(Excerpts from a dataset)
****************************************
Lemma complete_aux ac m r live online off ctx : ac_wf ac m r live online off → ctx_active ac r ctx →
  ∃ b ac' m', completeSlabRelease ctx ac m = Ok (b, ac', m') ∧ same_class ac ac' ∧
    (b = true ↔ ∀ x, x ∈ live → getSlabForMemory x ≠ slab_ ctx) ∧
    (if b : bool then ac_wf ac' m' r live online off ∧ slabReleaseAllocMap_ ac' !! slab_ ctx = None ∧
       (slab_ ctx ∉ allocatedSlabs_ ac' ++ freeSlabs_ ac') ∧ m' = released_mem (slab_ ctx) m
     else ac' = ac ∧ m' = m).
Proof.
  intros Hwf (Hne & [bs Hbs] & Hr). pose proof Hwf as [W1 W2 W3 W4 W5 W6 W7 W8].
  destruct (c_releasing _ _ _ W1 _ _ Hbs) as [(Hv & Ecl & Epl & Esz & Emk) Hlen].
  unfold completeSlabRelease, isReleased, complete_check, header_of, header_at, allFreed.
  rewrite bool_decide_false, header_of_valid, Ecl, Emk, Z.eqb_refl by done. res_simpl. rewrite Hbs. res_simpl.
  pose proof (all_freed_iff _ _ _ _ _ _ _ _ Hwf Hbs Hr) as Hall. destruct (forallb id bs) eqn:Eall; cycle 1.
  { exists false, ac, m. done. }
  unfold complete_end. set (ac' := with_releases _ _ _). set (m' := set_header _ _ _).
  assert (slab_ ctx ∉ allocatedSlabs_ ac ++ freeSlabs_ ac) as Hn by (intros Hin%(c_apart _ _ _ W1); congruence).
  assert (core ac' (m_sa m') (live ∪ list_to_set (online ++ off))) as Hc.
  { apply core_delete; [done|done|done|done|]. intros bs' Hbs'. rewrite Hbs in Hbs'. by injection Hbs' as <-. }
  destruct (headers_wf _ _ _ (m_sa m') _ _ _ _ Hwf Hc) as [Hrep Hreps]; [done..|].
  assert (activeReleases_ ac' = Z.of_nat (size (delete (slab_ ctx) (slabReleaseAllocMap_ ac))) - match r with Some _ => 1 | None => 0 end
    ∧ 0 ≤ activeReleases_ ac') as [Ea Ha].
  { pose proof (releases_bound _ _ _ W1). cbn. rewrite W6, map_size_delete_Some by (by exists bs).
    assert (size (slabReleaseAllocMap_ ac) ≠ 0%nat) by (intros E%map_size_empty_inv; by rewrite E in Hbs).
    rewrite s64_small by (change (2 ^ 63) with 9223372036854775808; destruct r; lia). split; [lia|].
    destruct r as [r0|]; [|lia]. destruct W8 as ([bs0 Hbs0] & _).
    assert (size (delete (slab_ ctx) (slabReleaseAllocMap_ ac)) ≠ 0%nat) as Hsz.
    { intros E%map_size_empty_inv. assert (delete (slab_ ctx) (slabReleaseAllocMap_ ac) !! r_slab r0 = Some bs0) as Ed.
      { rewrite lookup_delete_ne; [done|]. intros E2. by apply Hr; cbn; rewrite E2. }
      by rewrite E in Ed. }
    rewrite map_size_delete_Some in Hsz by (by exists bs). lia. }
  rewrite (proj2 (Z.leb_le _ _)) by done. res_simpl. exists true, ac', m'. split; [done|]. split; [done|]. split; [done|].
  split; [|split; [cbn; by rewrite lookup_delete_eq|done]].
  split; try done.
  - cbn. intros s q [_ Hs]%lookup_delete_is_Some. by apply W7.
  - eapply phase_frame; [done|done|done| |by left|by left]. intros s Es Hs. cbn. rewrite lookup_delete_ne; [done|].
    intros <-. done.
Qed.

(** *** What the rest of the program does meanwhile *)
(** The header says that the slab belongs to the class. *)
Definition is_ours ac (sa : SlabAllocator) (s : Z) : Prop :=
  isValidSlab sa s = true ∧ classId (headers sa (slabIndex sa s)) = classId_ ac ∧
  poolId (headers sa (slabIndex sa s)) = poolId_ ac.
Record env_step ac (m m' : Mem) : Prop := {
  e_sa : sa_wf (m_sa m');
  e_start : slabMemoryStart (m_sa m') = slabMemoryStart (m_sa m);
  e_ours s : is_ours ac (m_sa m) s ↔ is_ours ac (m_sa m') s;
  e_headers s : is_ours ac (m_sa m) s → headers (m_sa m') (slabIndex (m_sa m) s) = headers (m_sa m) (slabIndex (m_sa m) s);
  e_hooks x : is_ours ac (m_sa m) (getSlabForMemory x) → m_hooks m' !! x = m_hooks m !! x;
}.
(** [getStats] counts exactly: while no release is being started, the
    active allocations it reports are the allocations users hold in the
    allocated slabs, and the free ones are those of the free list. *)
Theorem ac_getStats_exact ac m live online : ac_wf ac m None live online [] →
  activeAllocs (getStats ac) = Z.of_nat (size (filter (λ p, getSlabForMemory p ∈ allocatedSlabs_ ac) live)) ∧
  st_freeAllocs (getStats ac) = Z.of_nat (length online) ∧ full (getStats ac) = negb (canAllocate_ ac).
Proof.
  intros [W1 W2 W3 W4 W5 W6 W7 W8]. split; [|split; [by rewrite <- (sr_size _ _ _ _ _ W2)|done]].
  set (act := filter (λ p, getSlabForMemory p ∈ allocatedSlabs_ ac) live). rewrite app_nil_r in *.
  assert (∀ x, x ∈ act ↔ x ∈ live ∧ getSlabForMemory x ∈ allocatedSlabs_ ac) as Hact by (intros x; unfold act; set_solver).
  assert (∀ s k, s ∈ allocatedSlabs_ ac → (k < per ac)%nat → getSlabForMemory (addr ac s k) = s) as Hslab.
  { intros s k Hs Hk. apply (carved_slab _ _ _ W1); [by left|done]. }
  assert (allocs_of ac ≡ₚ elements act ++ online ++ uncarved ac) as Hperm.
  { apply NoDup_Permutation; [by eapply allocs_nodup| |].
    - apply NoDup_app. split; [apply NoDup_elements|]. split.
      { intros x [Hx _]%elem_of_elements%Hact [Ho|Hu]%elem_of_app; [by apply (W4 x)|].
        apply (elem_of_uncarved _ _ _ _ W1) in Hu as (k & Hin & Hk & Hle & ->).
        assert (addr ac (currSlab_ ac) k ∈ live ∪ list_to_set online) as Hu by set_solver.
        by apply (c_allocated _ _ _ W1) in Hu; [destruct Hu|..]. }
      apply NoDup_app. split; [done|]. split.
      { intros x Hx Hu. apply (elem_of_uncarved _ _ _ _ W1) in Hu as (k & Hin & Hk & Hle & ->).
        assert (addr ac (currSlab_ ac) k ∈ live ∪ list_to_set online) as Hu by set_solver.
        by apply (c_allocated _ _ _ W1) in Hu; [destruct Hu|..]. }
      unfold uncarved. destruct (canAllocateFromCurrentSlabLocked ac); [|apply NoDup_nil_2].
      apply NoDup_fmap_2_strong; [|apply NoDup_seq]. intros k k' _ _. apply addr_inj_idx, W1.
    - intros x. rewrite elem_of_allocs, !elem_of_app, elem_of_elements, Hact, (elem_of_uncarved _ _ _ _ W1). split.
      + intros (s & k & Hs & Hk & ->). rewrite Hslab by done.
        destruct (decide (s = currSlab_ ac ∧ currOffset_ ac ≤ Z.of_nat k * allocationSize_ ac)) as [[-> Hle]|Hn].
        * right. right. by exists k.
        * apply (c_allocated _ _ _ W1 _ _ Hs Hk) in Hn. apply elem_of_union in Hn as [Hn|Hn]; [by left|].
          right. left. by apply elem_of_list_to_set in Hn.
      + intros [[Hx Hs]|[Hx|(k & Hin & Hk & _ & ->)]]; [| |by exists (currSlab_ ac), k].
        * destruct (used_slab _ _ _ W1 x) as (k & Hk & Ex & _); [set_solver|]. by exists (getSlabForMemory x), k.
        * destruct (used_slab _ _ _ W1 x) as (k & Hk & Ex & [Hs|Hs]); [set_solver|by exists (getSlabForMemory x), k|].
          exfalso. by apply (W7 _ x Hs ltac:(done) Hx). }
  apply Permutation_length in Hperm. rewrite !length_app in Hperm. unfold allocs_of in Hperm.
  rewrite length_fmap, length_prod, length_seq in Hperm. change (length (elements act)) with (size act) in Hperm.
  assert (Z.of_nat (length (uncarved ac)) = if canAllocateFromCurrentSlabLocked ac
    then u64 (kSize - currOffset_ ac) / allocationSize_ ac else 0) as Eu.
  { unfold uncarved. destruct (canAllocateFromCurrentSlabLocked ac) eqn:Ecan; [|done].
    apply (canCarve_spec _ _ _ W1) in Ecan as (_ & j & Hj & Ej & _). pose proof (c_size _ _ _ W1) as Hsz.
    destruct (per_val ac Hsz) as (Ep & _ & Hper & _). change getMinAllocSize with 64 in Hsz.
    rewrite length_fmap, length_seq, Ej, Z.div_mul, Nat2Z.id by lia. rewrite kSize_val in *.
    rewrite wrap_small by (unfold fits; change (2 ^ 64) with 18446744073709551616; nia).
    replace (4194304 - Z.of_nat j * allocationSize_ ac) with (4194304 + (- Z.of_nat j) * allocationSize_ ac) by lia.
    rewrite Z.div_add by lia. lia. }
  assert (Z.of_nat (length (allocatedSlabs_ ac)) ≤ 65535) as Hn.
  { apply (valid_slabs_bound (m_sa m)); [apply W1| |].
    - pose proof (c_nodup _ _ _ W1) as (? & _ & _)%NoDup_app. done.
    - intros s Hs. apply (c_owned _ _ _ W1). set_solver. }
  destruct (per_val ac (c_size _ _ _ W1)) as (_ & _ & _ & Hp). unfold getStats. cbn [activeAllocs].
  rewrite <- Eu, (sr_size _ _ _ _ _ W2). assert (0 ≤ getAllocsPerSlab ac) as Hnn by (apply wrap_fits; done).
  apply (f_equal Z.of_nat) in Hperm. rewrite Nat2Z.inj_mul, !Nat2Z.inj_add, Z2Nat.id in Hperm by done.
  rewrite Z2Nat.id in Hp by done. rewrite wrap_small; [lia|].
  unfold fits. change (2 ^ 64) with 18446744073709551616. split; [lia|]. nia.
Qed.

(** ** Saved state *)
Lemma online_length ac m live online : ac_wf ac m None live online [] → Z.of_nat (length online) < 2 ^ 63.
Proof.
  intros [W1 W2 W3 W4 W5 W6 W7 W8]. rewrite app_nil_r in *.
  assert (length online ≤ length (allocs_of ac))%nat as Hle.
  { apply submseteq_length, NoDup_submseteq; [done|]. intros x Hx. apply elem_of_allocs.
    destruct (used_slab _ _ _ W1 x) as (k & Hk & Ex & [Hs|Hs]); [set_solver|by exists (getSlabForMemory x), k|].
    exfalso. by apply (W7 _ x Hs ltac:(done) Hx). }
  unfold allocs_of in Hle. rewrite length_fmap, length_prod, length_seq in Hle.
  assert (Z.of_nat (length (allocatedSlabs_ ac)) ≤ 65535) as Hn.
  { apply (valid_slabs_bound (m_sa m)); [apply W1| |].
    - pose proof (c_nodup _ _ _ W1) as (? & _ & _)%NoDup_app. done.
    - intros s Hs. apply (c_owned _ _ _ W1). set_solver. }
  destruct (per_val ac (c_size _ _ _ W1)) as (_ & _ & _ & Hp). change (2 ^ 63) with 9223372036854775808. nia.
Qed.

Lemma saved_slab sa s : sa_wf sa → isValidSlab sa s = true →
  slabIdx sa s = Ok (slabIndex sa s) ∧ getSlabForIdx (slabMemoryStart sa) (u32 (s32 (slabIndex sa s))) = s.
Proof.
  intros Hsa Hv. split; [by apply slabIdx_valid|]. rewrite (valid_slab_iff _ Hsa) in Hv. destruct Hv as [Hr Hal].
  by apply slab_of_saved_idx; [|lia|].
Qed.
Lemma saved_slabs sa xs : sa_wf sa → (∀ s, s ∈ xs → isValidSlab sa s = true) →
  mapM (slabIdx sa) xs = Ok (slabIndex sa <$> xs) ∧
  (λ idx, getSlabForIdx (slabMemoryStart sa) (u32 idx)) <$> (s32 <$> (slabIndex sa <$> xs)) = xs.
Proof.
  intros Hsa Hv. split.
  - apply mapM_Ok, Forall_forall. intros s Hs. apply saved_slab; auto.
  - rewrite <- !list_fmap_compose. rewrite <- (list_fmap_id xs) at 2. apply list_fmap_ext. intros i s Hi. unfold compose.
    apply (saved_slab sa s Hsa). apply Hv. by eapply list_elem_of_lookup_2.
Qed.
****************************************
» **Exercise directions**
Your answer should be the lines above that contain the word "Hact", copied out.

» **Response box**
  assert (∀ x, x ∈ act ↔ x ∈ live ∧ getSlabForMemory x ∈ allocatedSlabs_ ac) as Hact by (intros x; unfold act; set_solver).
      { intros x [Hx _]%elem_of_elements%Hact [Ho|Hu]%elem_of_app; [by apply (W4 x)|].
    - intros x. rewrite elem_of_allocs, !elem_of_app, elem_of_elements, Hact, (elem_of_uncarved _ _ _ _ W1). split.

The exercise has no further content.